To recommend the best possible way to utilize Pre-PG app, you should first know the biggest mistakes that doctors make while preparing for NEET PG. Note that this advice is for average students trying to get to the top 5000 ranks.
THE BIGGEST MISTAKES
- You don’t consider your weakness in deciding what to study. You typically study by subject, dedicating a fixed amount of time for each subject. You quickly go through all the questions available on the subject and move on to the next subject. As a result, you have put equal effort into each topic and concept in the subject. You might have improved a bit, but not good enough to get to the top ranks. Time is your most precious resource, and you have not been smart about investing it.
The successful doctors always focus on their weak topics first and don’t move on until they have improved.
- You get too many simple questions wrong. You obsess over the controversial questions, researching the answers on the internet and discussing them on Whatsapp groups. Meanwhile, even though you know that the “Prometric Era” when difficult questions got rewarded higher is OVER, you are still not asking yourself why you are getting simple questions wrong and not doing anything to fix this problem.

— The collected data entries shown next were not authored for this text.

(** ** defaultbinder.go *)
Definition DefaultBinder_Bind (app : Application) (node : string) (x : X) : X * Status :=
  let '(h', err) := h_BindApp (app_Namespace app) (app_Name app) node (fst x) in
  ((h', snd x), AsError err).

(** ** The plugin values, each with the extension points it implements *)
Definition PrioritySortName : string := "PrioritySort".
Definition NodeSchedulableName : string := "NodeSchedulable".
Definition RuntimeClassName : string := "RuntimeClass".
Definition RoutedNetworkName : string := "RoutedNetwork".
Definition NodeAffinityName : string := "NodeAffinity".
Definition WorkloadAffinityName : string := "WorkloadAffinity".
Definition NodeResourcesFitName : string := "NodeResourcesFit".
Definition VolumeBindingName : string := "VolumeBinding".
Definition DefaultBinderName : string := "DefaultBinder".

Definition NewPrioritySort : Plugin X :=
  mkPlugin PrioritySortName (Some PrioritySort_Less) None None None None None None None None None None.
Definition NewNodeSchedulable (timeout : Z) : Plugin X :=
  mkPlugin NodeSchedulableName None None (Some (NodeSchedulable_Filter timeout))
    None None None None None None None None.
Definition NewRuntimeClass : Plugin X :=
  mkPlugin RuntimeClassName None None (Some RuntimeClass_Filter) None None None None None None None None.
Definition NewRoutedNetwork : Plugin X :=
  mkPlugin RoutedNetworkName None None (Some RoutedNetwork_Filter) None None None None None None None None.
Definition NewNodeAffinity : Plugin X :=
  mkPlugin NodeAffinityName None None (Some NodeAffinity_Filter) None
    (Some NodeAffinity_PreScore) (Some NodeAffinity_Score) None None None None None.
Definition NewWorkloadAffinity : Plugin X :=
  mkPlugin WorkloadAffinityName None None (Some WorkloadAffinity_Filter) None
    (Some WorkloadAffinity_PreScore) (Some WorkloadAffinity_Score)
    (Some (WorkloadAffinity_Reserve, WorkloadAffinity_Unreserve)) None None None None.
Definition NewNodeResourcesFit (binpack : bool) : Plugin X :=
  mkPlugin NodeResourcesFitName None None (Some NodeResourcesFit_Filter) None None
    (Some (NodeResourcesFit_Score binpack))
    (Some (NodeResourcesFit_Reserve, NodeResourcesFit_Unreserve)) None None None None.
Definition NewVolumeBinding : Plugin X :=
  mkPlugin VolumeBindingName None (Some VolumeBinding_PreFilter) (Some VolumeBinding_Filter)
    None None None None None (Some VolumeBinding_PreBind) None None.
Definition NewDefaultBinder : Plugin X :=
  mkPlugin DefaultBinderName None None None None None None None None None (Some DefaultBinder_Bind) None.
End Plugins.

The successful doctors recognize that nearly everyone gets simple questions right and getting them wrong will cost them their rank.
- You don’t practice enough MCQs. You spend most of your time reading notes. You restrict your MCQ practice to taking the Pre-PG daily test or other test series. Even when you take these daily test series, you don’t focus on analyzing the results and questions you got wrong. You are happy when you do better and sad when you don’t, not realizing that is just regression of luck — you are not improving.
The successful doctors know that you have to learn the process of eliminating wrong answers, and the only way you can do that is by practicing MCQs and analyzing your mistakes.
- You do not revise regularly. You keep going through tests and questions without reviewing things you got wrong. Often you memorize the answer without considering why you got the answer wrong in the first place.
The successful doctors realize that improvement comes from understanding why you make mistakes and revising things you got wrong at regular intervals.